Transcription Factors (TFs) play a key role in gene regulation by binding to DNA target sequences. While there is a vast literature describing computational methods to define patterns and match DNA regulatory motifs within genomic sequences, the prediction of DNA binding motifs (DBMs) that might be recognized by a particular TF is a relatively unexplored field. Numerous DNA-binding proteins are annotated as TFs in databases; however, for many of these orphan TFs the corresponding DBMs remain uncharacterized. Standard annotation practice transfer DBMs of well known TFs to those orphan protein sequences which can be confidently aligned to them, usually by means of local alignment tools such as BLAST, but these predictions are known to be error-prone. With the aim of improving these predictions, we test whether the knowledge of protein-DNA interface architectures and existing TF-DNA binding experimental data can be used to generate family-wise interface substitution matrices (ISUMs). An experiment with 85 Drosophila melanogaster homeobox proteins demonstrate that ISUMs: i) capture information about the correlation between the substitution of a TF interface residue and the conservation of the DBM; ii) are valuable to evaluate TFs alignments and iii) are better classifiers than generic amino-acid substitution matrices and that BLAST E-value when deciding whether two aligned homeobox proteins bind to the same DNA motif.

101DNA: a set of tools for Protein-DNA interface analysis

Analysis of protein-DNA interfaces has shown a great structural dependency. Despite the observation that related proteins tend to use the same pattern of amino acid and base contacting positions, no simple recognition code has been found. While protein contacts with the sugar-phosphate backbone of DNA provide stability and yield very little specificity information, contacts between amino acid side-chains and DNA bases (direct readout) apparently define specificity, in addition to some constrains defined by DNA sequence-dependent features, namely indirect readout.

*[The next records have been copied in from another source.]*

(* ===== verification/Fits.v ===== *)
(** * Whether a task fits a CPU

    The capacity check with its margins, the boost of a task, and the misfit rule:
    [task_fits_capacity], [task_fits_max] and the inline functions they call in
    [walt.h], [can_fit_low_prio_task] and [task_demand_fits] of [walt_cfs.c], and
    [pipeline_fits_smaller_cpus] of [pipeline.c]. *)

From Stdlib Require Import ZArith Lia ZifyBool Bool.
From stdpp Require Import base list.
From S2P Require Import Prelude WaltTypes Cpumask SmartFreq Halt CoreCtl Boost.

(** ** Inputs *)

(** [enum task_boost_type] *)
Definition TASK_BOOST_NONE : Z := 0.
Definition TASK_BOOST_ON_MID : Z := 1.
Definition TASK_BOOST_ON_MAX : Z := 2.
Definition TASK_BOOST_STRICT_MAX : Z := 3.

Definition WALT_LOW_LATENCY_PROCFS_BIT : Z := 1.
Definition WALT_LOW_LATENCY_BINDER_BIT : Z := 2.
Definition WALT_LOW_LATENCY_PIPELINE_BIT : Z := 4.
Definition WALT_LOW_LATENCY_HEAVY_BIT : Z := 8.
Definition WALT_LOW_LATENCY_BIT_MASK : Z := Z.lor WALT_LOW_LATENCY_PIPELINE_BIT WALT_LOW_LATENCY_HEAVY_BIT.

(** Masks, tunables and margins; by task id, what the kernel core knows of a task:
    its CPU, affinity, priority, clamps and cgroup ([fe_css_named] is that the cgroup has
    a name); by group id, [skip_min]. The tables are indexed by cgroup type, then
    cluster. *)
Record fit_env := mk_fit {
  fe_cfg : walt_cfg;
  fe_clock : Z;
  fe_possible : Z;
  fe_partial_halt : Z;
  fe_min_cluster : Z;
  fe_task_cpu : Z -> Z;
  fe_cpus_ptr : Z -> Z;
  fe_prio : Z -> Z;
  fe_uclamp_min : Z -> Z;
  fe_uclamp_max : Z -> Z;
  fe_tg : Z -> option walt_task_group;
  fe_css_named : Z -> bool;
  fe_skip_min : Z -> bool;
  fe_use_cgroup_margin : Z;
  fe_margin_up : list (list Z);
  fe_margin_down : list (list Z);
  fe_min_util_boost : Z;
  fe_min_util_uclamp : Z;
  fe_suh_max : bool;
  fe_boost_on_mid : bool;
  fe_uclamp_boosted : bool;
  fe_limit_prime_usage : bool
}.

Definition cgroup_index (t : sched_cgroup_type) : nat :=
  match t with
  | ANDROID_CGROUP_OTHER => 0 | ANDROID_CGROUP_TOPAPP => 1 | ANDROID_CGROUP_FOREGROUND => 2
  | ANDROID_CGROUP_BACKGROUND => 3 | ANDROID_CGROUPS => 4
  end%nat.
Definition margin_of (m : list (list Z)) (t : sched_cgroup_type) (id : Z) : Z := aget (nth (cgroup_index t) m []) id.

Definition is_min_possible_cluster_cpu (e : fit_env) (cpu : Z) : bool :=
  cpu_cluster_id (fe_cfg e) cpu =? fe_min_cluster e.
Definition cluster_cpus (c : walt_cfg) (id : Z) : Z := c_cpus (nth (Z.to_nat id) (sched_cluster c) no_cluster).

(** ** Utilisation of a task *)

Definition task_util (t : walt_task_struct) : Z := t_demand_scaled t.

(** [clamp(val, lo, hi)] is [min(max(val, lo), hi)]. *)
Definition uclamp_task_util (e : fit_env) (id : Z) (t : walt_task_struct) : Z :=
  Z.min (Z.max (task_util t) (fe_uclamp_min e id)) (fe_uclamp_max e id).

Definition walt_pipeline_low_latency_task (t : walt_task_struct) : bool :=
  negb (Z.land (t_low_latency t) WALT_LOW_LATENCY_BIT_MASK =? 0).

Definition walt_uclamp_boosted (e : fit_env) (id : Z) (t : walt_task_struct) : bool :=
  fe_uclamp_boosted e && ((0 <? fe_uclamp_min e id) && (fe_min_util_uclamp e <? task_util t)).

Definition walt_should_kick_upmigrate (e : fit_env) (t : walt_task_struct) (cpu : Z) : bool :=
  match t_grp t with
  | Some g =>
      if fe_suh_max e && (g =? DEFAULT_CGROUP_COLOC_ID) && fe_skip_min e g && negb (t_unfilter t =? 0)
      then is_min_possible_cluster_cpu e cpu else false
  | None => false
  end.

(** An expired boost is dropped on the way. *)
Definition expire_boost (e : fit_env) (t : walt_task_struct) : walt_task_struct :=
  if negb (t_boost_period t =? 0) && (t_boost_expires t <? fe_clock e)
  then t <| t_boost_period := 0 |> <| t_boost_expires := 0 |> <| t_boost := 0 |> else t.

Definition per_task_boost (e : fit_env) (t : walt_task_struct) : walt_task_struct * Z :=
  let t := expire_boost e t in
  (t, if negb (fe_boost_on_mid e) && (t_boost t =? TASK_BOOST_ON_MID) then 0 else t_boost t).

(** ** Capacity *)

Definition check_for_higher_capacity (e : fit_env) (cpu1 cpu2 : Z) : bool :=
  if cpumask_test_cpu cpu1 (fe_partial_halt e) && is_min_possible_cluster_cpu e cpu2 then false else
  if is_min_possible_cluster_cpu e cpu1 && cpumask_test_cpu cpu2 (fe_partial_halt e) then false else
  capacity_orig_of (fe_cfg e) cpu2 <? capacity_orig_of (fe_cfg e) cpu1.

Definition task_cgroup_type (e : fit_env) (id : Z) : sched_cgroup_type :=
  let t := match fe_tg e id with
           | Some g => if fe_css_named e id then tg_type g else ANDROID_CGROUP_OTHER
           | None => ANDROID_CGROUP_OTHER
           end in
  if fe_use_cgroup_margin e =? 0 then ANDROID_CGROUP_OTHER else t.

Definition fits_margin (e : fit_env) (id : Z) (t : walt_task_struct) (dst_cpu : Z) : Z :=
  let '(table, cl) :=
    if check_for_higher_capacity e (fe_task_cpu e id) dst_cpu
    then (fe_margin_down e, cpu_cluster_id (fe_cfg e) dst_cpu)
    else (fe_margin_up e, cpu_cluster_id (fe_cfg e) (fe_task_cpu e id)) in
  let margin := margin_of table (task_cgroup_type e id) cl in
  if task_in_related_thread_group t then Z.max margin (margin_of table ANDROID_CGROUP_TOPAPP cl) else margin.

Definition task_fits_capacity (e : fit_env) (id : Z) (t : walt_task_struct) (dst_cpu : Z) : bool :=
  u64 (uclamp_task_util e id t * fits_margin e id t dst_cpu) <? u64 (capacity_orig_of (fe_cfg e) dst_cpu * 1024).

Definition can_fit_low_prio_task (e : fit_env) (id : Z) (t : walt_task_struct) (cpu : Z) : bool :=
  let answer := if 2 <? num_sched_clusters (fe_cfg e) then negb (is_min_possible_cluster_cpu e cpu) else true in
  if negb (task_in_related_thread_group t) then
    if (124 <=? fe_prio e id) && negb (is_max_possible_cluster_cpu (fe_cfg e) cpu) then answer else false
  else
    if fe_limit_prime_usage e && (131 <=? fe_prio e id) && negb (is_max_possible_cluster_cpu (fe_cfg e) cpu)
    then answer else false.

Definition task_demand_fits (e : fit_env) (id : Z) (t : walt_task_struct) (dst_cpu : Z) : bool :=
  if is_max_possible_cluster_cpu (fe_cfg e) dst_cpu then true else
  if can_fit_low_prio_task e id t dst_cpu then true else
  task_fits_capacity e id t dst_cpu.

(** ** Misfits *)

Definition MAX_NR_PIPELINE : Z := 3.

(** The counters [have_heavy_list] and [pipeline_nr] are those of the configuration. *)
Definition pipeline_fits_smaller_cpus (c : walt_cfg) (t : walt_task_struct) : Z :=
  let pipeline_cpu := t_pipeline_cpu t in
  if negb (pipeline_in_progress c) then -1 else
  if pipeline_cpu =? -1 then -1 else
  if (if negb (have_heavy_list c =? 0) then have_heavy_list c <? MAX_NR_PIPELINE else pipeline_nr c <? MAX_NR_PIPELINE)
  then -1 else
  if cpumask_test_cpu pipeline_cpu (aget (cpu_array0 c) (num_sched_clusters c - 1)) then 0 else 1.

Definition task_fits_max (e : fit_env) (id : Z) (t : walt_task_struct) (dst_cpu : Z) : walt_task_struct * bool :=
  let c := fe_cfg e in
  let '(t, task_boost) := per_task_boost e t in
  let other_cluster := Z.ldiff (fe_possible e) (cluster_cpus c (cpu_cluster_id c dst_cpu)) in
  (t, if negb (cpumask_intersects other_cluster (fe_cpus_ptr e id)) then true else
      if is_max_possible_cluster_cpu c dst_cpu then true else
      let ret := pipeline_fits_smaller_cpus c t in
      if ret =? 0 then false else if ret =? 1 then true else
      if (if is_min_possible_cluster_cpu e dst_cpu then
            bool_decide (task_boost_policy c (boost_policy c) (fe_tg e id) (task_util t) (fe_min_util_boost e)
                           (walt_pipeline_low_latency_task t) = SCHED_BOOST_ON_BIG) ||
            (0 <? task_boost) || walt_uclamp_boosted e id t || walt_should_kick_upmigrate e t dst_cpu
          else TASK_BOOST_ON_MID <? task_boost)
      then false else
      if can_fit_low_prio_task e id t dst_cpu then true else
      task_fits_capacity e id t dst_cpu).

(** ** What the rules amount to *)

Module Fitting.

(** The documented outcomes for a pipeline task: with at least three pipeline tasks it is a
    misfit exactly when its CPU is a prime one; with fewer, or without a CPU, the general
    rules decide. *)
Lemma pipeline_fit_outcomes c t :
  pipeline_in_progress c = true ->
  let n := if have_heavy_list c =? 0 then pipeline_nr c else have_heavy_list c in
  pipeline_fits_smaller_cpus c t =
  if (t_pipeline_cpu t =? -1) || (n <? MAX_NR_PIPELINE) then -1
  else if Z.testbit (aget (cpu_array0 c) (num_sched_clusters c - 1)) (t_pipeline_cpu t) then 0 else 1.
Proof.
  intros H n. unfold pipeline_fits_smaller_cpus, cpumask_test_cpu, n. rewrite H. cbn [negb].
  destruct (t_pipeline_cpu t =? -1); [done|]. cbn [orb]. by destruct (have_heavy_list c =? 0); cbn [negb].
Qed.

(** Such a task fits every CPU below the largest cluster, or none of them, whatever its
    demand, as long as it may run elsewhere. *)
Lemma pipeline_task_fits e id t cpu :
  cpumask_intersects (Z.ldiff (fe_possible e) (cluster_cpus (fe_cfg e) (cpu_cluster_id (fe_cfg e) cpu))) (fe_cpus_ptr e id) = true ->
  is_max_possible_cluster_cpu (fe_cfg e) cpu = false ->
  pipeline_fits_smaller_cpus (fe_cfg e) t <> -1 ->
  (task_fits_max e id t cpu).2 = (pipeline_fits_smaller_cpus (fe_cfg e) t =? 1).
Proof.
  intros H1 H2 H3. unfold task_fits_max, per_task_boost. cbn [snd]. rewrite H1, H2. cbn [negb].
  assert (pipeline_fits_smaller_cpus (fe_cfg e) (expire_boost e t) = pipeline_fits_smaller_cpus (fe_cfg e) t) as ->.
  { unfold pipeline_fits_smaller_cpus. assert (t_pipeline_cpu (expire_boost e t) = t_pipeline_cpu t) as -> by (unfold expire_boost; by case_if). done. }
  revert H3. unfold pipeline_fits_smaller_cpus. cbv zeta. repeat case_if; done.
Qed.

(** The capacity check is monotone: a task with a smaller demand fits where one with a
    larger demand does. *)
Lemma fits_capacity_monotone e id t t' cpu :
  task_util t' <= task_util t -> t_grp t' = t_grp t ->
  0 <= fits_margin e id t cpu -> 0 <= uclamp_task_util e id t' ->
  uclamp_task_util e id t * fits_margin e id t cpu < 2 ^ 64 ->
  task_fits_capacity e id t cpu = true -> task_fits_capacity e id t' cpu = true.
Proof.
  intros Hu Hg Hm H0 Hb. unfold task_fits_capacity.
  assert (fits_margin e id t' cpu = fits_margin e id t cpu) as ->.
  { unfold fits_margin, task_in_related_thread_group. by rewrite Hg. }
  assert (uclamp_task_util e id t' <= uclamp_task_util e id t) as Hc by (unfold uclamp_task_util; lia).
  set (m := fits_margin e id t cpu) in *. set (a := uclamp_task_util e id t) in *. set (b := uclamp_task_util e id t') in *.
  rewrite !Z.ltb_lt. rewrite (u64_small (a * m)), (u64_small (b * m)) by nia. nia.
Qed.

End Fitting.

Recent approaches have proposed bipartite graphs as an structural way of analysing interfaces from a protein-DNA-centric viewpoint. With this perspective in mind, we have developed a set of tools for the dissection and comparison of protein-DNA interfaces. Taking a protein-DNA complex file in PDB format as input, the software generates a 2D matrix that represents a bipartite graph of residue contacts obtained after applying a simple distance threshold that captures all non-covalent interactions. The generated 2D matrices allow a fast and simple visual inspection of the interface and have been successfully produced for the current non-redundant set of protein-DNA complexes in the 3D-footprint database.
As a second utility to compare 2 interfaces, the 101DNA software includes an aligment tool where a dynamic programming matrix is created with the Local Affine Gap algorithm and traced back as a finite state automata. The scores between pairs of interface amino acid residues are calculated as a function of the observed contacts with DNA nitrogen bases. This tool produces local interface alignments which are independent of the underlying protein sequence, but that faithfully represent the binding architecture. Preliminary tests show that these local alignments successfully identify binding interfaces that share striking similarity despite belonging to different protein superfamilies, and these observations support this graph-theory approach.